*** Opening Given entries ***

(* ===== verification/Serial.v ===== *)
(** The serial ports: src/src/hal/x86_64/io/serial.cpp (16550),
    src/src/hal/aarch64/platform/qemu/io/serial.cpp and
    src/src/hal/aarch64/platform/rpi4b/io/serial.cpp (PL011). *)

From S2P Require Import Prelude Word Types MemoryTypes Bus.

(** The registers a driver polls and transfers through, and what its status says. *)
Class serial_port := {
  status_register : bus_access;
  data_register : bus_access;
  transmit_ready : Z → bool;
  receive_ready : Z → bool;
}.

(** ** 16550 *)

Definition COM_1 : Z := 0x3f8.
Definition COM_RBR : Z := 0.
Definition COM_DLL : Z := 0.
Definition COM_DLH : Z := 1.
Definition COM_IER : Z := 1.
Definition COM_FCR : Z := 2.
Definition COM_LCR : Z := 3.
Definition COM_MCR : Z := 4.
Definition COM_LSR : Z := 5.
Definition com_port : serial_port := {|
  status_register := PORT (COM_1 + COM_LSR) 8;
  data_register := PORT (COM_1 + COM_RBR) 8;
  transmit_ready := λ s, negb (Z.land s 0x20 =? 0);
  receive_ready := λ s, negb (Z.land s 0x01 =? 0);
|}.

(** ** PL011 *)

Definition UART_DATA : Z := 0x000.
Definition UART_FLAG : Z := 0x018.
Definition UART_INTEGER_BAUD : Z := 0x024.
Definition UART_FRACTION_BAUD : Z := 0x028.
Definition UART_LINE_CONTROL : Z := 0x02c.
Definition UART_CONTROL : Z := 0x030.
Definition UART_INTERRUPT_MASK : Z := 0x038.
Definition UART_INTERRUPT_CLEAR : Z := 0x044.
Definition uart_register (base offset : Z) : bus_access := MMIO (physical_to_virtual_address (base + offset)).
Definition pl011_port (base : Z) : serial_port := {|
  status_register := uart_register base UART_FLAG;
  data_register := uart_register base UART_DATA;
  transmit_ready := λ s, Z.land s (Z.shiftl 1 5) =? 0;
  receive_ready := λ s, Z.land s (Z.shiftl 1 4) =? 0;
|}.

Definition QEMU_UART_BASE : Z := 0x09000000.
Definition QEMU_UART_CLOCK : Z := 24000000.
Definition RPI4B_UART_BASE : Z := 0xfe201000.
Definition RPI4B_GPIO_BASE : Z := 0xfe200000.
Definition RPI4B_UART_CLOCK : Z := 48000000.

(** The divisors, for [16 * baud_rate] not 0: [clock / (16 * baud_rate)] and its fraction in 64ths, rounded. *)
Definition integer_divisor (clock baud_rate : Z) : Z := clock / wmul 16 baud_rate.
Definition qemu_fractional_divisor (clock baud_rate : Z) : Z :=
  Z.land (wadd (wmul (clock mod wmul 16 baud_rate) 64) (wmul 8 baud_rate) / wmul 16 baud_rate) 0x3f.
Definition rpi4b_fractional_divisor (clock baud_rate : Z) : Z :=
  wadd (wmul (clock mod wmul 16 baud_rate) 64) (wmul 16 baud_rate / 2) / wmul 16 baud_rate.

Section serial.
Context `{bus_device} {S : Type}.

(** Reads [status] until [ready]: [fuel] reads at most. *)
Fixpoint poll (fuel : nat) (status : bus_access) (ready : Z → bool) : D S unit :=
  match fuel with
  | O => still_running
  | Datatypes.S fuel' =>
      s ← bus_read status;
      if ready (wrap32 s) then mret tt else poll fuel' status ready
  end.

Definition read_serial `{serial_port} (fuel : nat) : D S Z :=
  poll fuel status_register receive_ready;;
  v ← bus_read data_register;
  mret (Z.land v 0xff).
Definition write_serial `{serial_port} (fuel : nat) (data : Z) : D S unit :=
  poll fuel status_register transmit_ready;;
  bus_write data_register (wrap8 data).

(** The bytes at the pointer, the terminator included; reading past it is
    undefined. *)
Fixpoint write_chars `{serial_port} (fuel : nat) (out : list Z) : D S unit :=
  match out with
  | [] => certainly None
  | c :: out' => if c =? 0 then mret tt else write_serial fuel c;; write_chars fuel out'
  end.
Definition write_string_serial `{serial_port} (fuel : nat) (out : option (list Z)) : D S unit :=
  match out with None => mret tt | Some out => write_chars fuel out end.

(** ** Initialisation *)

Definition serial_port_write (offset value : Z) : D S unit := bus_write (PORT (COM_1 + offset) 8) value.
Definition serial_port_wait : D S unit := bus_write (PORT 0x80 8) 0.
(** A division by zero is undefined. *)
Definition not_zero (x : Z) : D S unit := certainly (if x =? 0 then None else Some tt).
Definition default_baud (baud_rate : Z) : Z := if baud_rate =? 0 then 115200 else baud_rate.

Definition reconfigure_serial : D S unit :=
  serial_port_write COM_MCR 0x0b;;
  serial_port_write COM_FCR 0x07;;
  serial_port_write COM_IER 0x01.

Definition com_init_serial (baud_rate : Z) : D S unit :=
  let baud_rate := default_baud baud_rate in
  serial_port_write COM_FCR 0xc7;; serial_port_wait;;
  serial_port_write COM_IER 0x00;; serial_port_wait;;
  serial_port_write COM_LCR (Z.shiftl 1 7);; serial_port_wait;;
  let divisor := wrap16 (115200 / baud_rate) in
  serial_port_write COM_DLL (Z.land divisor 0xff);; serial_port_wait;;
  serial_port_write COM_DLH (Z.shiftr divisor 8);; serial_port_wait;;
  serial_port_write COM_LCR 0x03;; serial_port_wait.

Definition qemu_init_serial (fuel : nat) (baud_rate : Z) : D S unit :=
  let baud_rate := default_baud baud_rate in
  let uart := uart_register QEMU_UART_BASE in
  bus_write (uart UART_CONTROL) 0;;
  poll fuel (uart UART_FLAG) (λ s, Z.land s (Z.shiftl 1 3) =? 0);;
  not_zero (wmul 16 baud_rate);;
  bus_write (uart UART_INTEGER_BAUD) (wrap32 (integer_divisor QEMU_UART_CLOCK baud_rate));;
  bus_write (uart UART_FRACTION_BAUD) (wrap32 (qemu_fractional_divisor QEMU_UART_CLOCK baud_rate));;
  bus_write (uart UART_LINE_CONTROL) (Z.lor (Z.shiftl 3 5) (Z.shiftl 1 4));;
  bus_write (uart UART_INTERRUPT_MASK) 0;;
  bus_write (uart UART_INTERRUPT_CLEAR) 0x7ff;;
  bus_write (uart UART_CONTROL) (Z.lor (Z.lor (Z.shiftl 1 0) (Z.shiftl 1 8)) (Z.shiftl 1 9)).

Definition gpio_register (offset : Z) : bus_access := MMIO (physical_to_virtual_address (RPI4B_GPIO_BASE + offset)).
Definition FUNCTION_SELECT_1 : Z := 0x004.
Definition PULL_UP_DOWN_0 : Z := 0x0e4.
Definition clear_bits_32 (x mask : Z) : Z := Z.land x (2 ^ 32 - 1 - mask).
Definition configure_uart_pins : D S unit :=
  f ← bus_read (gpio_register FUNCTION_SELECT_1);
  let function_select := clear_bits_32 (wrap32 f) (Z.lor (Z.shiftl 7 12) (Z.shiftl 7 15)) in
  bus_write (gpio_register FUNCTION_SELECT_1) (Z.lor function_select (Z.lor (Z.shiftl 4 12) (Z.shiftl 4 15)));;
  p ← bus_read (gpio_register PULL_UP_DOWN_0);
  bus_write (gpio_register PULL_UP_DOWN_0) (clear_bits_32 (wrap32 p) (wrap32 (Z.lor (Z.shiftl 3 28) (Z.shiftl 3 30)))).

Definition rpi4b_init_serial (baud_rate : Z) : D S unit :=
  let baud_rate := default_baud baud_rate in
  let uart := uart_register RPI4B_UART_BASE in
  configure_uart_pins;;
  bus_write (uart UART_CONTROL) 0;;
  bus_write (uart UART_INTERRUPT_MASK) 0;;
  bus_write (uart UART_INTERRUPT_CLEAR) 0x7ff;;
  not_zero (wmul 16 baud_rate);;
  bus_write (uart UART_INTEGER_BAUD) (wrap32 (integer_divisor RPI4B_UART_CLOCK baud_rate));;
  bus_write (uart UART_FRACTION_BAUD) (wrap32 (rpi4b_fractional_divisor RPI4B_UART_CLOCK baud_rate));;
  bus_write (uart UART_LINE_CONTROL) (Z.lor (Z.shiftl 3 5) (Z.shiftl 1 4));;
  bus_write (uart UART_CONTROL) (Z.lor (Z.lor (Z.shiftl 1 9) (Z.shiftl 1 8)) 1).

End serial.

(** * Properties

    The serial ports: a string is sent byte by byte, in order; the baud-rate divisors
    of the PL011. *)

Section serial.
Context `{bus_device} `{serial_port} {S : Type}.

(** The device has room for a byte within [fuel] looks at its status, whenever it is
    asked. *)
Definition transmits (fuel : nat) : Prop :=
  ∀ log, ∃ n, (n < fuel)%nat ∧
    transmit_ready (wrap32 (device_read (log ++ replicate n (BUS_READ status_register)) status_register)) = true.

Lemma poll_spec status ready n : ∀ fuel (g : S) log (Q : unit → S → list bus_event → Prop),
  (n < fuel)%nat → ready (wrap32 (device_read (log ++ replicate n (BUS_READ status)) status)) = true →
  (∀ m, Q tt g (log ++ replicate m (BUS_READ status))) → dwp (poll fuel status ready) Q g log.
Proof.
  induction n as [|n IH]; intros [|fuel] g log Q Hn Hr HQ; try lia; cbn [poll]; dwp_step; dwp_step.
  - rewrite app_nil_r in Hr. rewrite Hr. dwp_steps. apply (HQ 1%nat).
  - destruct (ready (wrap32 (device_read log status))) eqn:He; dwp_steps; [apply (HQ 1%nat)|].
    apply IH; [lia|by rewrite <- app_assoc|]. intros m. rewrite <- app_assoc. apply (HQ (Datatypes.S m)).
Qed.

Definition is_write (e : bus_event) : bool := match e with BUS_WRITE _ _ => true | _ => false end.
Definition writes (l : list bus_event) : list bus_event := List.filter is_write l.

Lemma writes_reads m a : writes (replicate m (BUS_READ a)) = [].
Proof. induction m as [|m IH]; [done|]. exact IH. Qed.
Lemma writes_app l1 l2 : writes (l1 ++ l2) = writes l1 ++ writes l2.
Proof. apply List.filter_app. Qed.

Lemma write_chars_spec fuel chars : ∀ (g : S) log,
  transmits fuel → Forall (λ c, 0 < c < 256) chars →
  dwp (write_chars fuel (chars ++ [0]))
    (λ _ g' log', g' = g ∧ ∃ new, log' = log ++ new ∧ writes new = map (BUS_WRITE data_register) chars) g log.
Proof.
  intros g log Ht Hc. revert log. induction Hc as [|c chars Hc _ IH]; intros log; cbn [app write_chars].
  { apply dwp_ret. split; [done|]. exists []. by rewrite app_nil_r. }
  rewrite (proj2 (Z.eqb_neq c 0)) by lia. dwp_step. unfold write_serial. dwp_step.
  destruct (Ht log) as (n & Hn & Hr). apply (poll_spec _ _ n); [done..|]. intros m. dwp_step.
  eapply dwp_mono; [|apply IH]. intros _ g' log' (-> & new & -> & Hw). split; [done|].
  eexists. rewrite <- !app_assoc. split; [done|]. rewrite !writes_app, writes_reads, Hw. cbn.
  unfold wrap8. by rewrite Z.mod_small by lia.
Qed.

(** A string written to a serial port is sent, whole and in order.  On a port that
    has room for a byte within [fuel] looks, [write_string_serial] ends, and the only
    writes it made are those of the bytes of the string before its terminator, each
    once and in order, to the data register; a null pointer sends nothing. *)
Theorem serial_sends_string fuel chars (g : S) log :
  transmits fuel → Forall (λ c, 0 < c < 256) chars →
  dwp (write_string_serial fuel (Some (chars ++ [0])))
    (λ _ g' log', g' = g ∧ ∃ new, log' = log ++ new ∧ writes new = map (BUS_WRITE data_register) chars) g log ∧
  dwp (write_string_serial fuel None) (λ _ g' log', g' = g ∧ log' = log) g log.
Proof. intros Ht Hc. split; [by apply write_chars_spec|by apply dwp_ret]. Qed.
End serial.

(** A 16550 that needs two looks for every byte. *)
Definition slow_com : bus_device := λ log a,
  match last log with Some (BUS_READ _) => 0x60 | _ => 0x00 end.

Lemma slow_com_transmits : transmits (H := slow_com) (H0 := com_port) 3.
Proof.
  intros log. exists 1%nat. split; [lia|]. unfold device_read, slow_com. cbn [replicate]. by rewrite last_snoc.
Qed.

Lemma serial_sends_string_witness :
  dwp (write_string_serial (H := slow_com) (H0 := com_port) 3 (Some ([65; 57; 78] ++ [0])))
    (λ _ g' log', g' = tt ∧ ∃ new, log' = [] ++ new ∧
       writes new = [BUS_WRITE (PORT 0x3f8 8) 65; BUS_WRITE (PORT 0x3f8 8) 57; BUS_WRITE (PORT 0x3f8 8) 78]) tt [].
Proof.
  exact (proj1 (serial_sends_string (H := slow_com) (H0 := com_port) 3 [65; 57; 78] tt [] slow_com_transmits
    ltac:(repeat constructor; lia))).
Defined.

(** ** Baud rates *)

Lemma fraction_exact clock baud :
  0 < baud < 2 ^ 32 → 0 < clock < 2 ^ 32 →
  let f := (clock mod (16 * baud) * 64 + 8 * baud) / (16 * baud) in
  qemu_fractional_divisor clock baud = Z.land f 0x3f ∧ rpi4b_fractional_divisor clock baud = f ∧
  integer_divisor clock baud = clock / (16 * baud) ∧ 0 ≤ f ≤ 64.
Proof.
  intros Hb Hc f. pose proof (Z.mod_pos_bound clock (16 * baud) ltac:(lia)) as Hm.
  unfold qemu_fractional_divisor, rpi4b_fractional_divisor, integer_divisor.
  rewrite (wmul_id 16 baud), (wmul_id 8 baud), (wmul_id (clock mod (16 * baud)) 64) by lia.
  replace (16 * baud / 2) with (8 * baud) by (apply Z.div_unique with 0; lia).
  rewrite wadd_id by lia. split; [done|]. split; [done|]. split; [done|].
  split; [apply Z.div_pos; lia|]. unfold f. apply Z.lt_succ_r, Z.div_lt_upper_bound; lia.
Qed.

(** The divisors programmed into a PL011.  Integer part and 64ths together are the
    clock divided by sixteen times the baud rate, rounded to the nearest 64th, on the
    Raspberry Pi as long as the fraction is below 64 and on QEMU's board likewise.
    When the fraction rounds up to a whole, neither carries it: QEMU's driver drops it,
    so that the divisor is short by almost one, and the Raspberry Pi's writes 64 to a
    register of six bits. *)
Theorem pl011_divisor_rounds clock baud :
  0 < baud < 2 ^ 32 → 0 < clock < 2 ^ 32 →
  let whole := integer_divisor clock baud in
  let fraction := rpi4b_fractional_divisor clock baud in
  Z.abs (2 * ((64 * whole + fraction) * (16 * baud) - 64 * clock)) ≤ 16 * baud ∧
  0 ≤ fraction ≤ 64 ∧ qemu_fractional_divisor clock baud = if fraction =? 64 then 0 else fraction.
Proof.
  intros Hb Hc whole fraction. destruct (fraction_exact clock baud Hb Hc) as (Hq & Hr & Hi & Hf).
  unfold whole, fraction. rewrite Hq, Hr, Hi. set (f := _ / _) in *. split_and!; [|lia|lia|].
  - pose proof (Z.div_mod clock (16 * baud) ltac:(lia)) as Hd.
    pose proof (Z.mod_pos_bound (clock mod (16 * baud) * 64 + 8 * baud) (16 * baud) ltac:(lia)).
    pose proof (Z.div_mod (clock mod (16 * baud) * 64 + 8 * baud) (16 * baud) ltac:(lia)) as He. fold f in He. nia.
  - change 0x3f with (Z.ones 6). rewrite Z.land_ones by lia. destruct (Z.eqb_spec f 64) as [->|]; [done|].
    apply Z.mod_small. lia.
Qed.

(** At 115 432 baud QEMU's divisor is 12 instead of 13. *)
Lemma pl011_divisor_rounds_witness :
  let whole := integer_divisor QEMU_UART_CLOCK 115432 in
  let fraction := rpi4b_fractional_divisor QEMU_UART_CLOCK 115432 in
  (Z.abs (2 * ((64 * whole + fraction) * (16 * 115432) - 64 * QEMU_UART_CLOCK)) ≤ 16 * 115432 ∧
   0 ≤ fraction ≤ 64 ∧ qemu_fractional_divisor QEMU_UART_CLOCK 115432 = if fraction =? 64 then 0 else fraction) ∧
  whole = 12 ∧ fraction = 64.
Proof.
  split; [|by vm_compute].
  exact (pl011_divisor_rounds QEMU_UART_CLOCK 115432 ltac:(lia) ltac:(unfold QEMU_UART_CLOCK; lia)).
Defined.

*** Closing Given entries ***

Extract exactly and only the lines above from the line containing "(** ** Initialisation *)" through the line containing "(** A division by zero is undefined. *)", both end lines included.

Answer to this exercise:
(** ** Initialisation *)

Definition serial_port_write (offset value : Z) : D S unit := bus_write (PORT (COM_1 + offset) 8) value.
Definition serial_port_wait : D S unit := bus_write (PORT 0x80 8) 0.
(** A division by zero is undefined. *)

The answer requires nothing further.